Sexist violence sickens crime critic
Leading novelist says graphic depictions of sadistic misogyny have become so extreme she refuses to review any more fiction
Amelia Hill , The Observer, Sunday 25 October 2009

Crime fiction has become so violently and graphically anti-women that one of the country's leading crime writers and critics is refusing to review new books.
Jessica Mann, (pic left), an award-winning author who reviews crime fiction for the Literary Review, has said that an increasing proportion of the books she is sent to review feature male perpetrators and female victims in situations of "sadistic misogyny". "Each psychopath is more sadistic than the last and his victims' sufferings are described in detail that becomes ever more explicit, as young women are imprisoned, bound, gagged, strung up or tied down, raped, sliced, burned, blinded, beaten, eaten, starved, suffocated, stabbed, boiled or buried alive," she said.
"Authors must be free to write and publishers to publish. But critics must be free to say they have had enough. So however many more outpourings of sadistic misogyny are crammed on to the bandwagon, no more of them will be reviewed by me," said Mann, who has written her own bestselling series of crime novels and a non-fiction book about female crime writers.
She said that when a female corpse recently appeared on the jacket of a crime-writing colleague's new book, the author pointed out to her publisher that the victim in the story was actually a man. Mann said the publisher replied: "Never mind that. Dead, brutalised women sell books, dead men don't. Nor do dead children or geriatrics."

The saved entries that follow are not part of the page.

(** The Python [float] of a value of type [t]. *)
Definition as_python (t : Dtype) (v : float) : float :=
  match t with
  | Float32 => widen v
  | Float64 => v
  end.

(** The result of reducing the two horizontal axes: one value per time
    step, and the time coordinate when the variable has one.  The values
    are held as the Python floats that [float(...)] makes of them on lines
    55 and 61, which are the same numbers. *)
Record Reduced : Type := {
  r_time : option (list Datetime.datetime64);
  r_values : list float
}.

(** [sliced.sum(dim=("lat", "lon"), skipna=True)]: the rows of a slab lie
    one after the other in memory, and numpy sums them as one run, in the
    type of the variable. *)
Definition sum_lat_lon (d : DataArray) : Reduced :=
  {| r_time := time d;
     r_values := map (fun slab => as_python (dtype d) (nansum (dtype d) (concat slab)))
                     (cells d) |}.

(** [float(summed.values)]: only an array of one element converts. *)
Definition to_float (vals : list float) : result float :=
  match vals with
  | [v] => Ok v
  | _ => Err LibraryError
  end.

Fixpoint time_positions_from (i : nat) (times : list Datetime.datetime64)
    (tv : Datetime.datetime64) : list nat :=
  match times with
  | [] => []
  | t :: times' =>
      if t =? tv then i :: time_positions_from (S i) times' tv
      else time_positions_from (S i) times' tv
  end.

(** [summed.sel(time=tv).values]: the values at the positions of the
    label [tv]. *)
Definition sel_time (summed : Reduced) (times : list Datetime.datetime64)
    (tv : Datetime.datetime64) : list float :=
  flat_map (fun i => match nth_error (r_values summed) i with
                     | Some v => [v]
                     | None => []
                     end)
           (time_positions_from 0 times tv).

Definition fmax (a b : float) : float := if ltb a b then b else a.

(** [lon.max()]: the greatest value that is not NaN; NaN when there is
    none, and an error on an empty coordinate. *)
Definition nanmax (l : list float) : result float :=
  match l with
  | [] => Err LibraryError
  | _ :: _ =>
      match List.filter (fun v => negb (is_nan v)) l with
      | [] => Ok nan
      | x :: xs => Ok (fold_left fmax xs x)
      end
  end.

End Xr.

(** ** The script *)

Import Float Xr Datetime.

Record SeriesPoint : Type := { date : string; value : float }.

(** The command line. *)
Record Args : Type := {
  input : string;
  bbox : string;
  var : string;
  output : string
}.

Mann said the most disturbing plots were by female authors. "The trend cannot be attributed to an anti-feminist backlash because the most inventive fiction of this kind is written by women," she claimed. "They are, one author explained to me, best qualified to do so because girls grow up knowing that being female is 'synonymous with being prey'." The British market for crime fiction is worth more than £116m a year, with almost 21 million books sold. Women account for almost 60% of the genre's market, with females aged over 55 the most avid readers.

Natasha Cooper, former chair of the Crime Writers' Association, agreed with Mann. "There is a general feeling that women writers are less important than male writers and what can save and propel them on to the bestseller list is if they produce at least one novel with very graphic violence in it to establish their credibility and prove they are not girly," she said.

Val McDermid, author of the books adapted for the television series Wire in the Blood starring Robson Green, whose novel The Mermaids Singing won the association's Gold Dagger for best crime novel of the year, said that crime writing was increasingly "sensationalist and gratuitous" because of the demands of the market.